== SOURCE INFORMATION

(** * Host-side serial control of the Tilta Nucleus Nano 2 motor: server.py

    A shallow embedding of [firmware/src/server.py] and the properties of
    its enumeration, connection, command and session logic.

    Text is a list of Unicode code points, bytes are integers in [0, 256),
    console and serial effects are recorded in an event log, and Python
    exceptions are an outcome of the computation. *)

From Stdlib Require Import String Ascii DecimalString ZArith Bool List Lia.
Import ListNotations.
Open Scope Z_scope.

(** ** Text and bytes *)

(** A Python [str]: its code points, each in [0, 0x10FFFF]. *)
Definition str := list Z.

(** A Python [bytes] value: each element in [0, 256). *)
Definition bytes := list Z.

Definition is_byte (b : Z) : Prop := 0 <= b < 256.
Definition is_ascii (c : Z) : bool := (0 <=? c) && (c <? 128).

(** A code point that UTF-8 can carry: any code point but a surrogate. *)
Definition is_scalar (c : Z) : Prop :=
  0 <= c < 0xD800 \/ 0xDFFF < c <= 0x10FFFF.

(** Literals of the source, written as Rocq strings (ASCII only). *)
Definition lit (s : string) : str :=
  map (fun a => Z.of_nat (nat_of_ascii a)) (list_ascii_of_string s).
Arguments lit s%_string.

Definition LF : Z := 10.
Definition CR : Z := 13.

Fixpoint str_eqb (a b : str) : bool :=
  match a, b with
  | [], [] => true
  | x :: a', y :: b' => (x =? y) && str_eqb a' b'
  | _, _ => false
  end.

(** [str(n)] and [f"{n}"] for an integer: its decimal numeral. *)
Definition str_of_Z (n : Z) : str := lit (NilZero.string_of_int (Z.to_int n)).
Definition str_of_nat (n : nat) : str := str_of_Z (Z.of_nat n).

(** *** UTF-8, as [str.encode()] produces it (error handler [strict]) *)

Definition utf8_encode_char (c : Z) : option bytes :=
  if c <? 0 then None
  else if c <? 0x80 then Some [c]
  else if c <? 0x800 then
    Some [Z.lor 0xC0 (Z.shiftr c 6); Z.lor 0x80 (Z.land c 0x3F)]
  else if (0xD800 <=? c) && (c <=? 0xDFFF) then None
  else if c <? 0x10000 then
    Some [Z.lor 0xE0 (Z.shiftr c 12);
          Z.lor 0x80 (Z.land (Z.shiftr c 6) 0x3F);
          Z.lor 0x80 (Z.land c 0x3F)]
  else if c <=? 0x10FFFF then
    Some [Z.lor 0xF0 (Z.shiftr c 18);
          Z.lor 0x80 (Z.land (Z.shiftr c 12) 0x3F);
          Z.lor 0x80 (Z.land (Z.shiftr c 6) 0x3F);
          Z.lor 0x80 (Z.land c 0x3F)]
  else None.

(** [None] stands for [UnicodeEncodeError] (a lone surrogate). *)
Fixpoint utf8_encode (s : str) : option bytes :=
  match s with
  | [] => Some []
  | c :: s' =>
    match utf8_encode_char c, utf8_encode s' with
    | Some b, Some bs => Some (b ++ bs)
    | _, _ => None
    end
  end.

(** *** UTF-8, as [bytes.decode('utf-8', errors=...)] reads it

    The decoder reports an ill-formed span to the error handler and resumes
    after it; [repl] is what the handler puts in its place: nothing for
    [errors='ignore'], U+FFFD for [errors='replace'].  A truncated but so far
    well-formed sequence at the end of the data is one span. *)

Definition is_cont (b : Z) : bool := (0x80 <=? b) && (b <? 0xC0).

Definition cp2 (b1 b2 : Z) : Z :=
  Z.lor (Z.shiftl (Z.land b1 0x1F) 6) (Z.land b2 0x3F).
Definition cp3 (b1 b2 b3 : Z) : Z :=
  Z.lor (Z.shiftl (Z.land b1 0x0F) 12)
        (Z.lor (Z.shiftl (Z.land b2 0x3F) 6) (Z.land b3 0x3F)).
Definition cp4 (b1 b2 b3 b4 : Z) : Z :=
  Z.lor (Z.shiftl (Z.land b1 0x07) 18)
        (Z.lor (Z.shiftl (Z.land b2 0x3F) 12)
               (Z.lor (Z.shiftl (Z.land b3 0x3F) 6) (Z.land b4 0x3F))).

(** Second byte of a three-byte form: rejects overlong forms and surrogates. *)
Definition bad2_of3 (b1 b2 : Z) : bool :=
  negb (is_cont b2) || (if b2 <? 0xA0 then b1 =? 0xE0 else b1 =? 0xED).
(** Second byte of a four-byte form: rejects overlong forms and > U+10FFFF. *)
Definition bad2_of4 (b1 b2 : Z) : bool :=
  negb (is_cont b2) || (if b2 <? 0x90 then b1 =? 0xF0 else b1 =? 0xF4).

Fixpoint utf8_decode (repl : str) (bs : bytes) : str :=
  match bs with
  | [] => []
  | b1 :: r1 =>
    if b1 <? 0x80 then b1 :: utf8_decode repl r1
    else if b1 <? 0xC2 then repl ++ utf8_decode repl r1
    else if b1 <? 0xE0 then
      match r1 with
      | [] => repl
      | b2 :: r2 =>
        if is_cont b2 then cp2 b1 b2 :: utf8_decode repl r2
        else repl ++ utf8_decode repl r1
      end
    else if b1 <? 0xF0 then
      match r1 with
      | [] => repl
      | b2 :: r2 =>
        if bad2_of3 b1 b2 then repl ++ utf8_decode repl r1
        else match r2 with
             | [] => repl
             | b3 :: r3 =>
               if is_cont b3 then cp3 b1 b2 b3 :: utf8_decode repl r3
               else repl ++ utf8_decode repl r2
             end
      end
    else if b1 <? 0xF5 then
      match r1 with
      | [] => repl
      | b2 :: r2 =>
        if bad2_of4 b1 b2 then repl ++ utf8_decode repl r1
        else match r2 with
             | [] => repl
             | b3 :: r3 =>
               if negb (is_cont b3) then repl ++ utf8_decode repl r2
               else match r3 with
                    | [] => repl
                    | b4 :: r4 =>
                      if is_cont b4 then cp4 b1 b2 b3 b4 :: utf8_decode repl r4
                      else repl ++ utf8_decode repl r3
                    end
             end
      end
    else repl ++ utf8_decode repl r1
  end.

====

The word "Fixpoint" appears in how many lines of the data? Answer with only the number.

3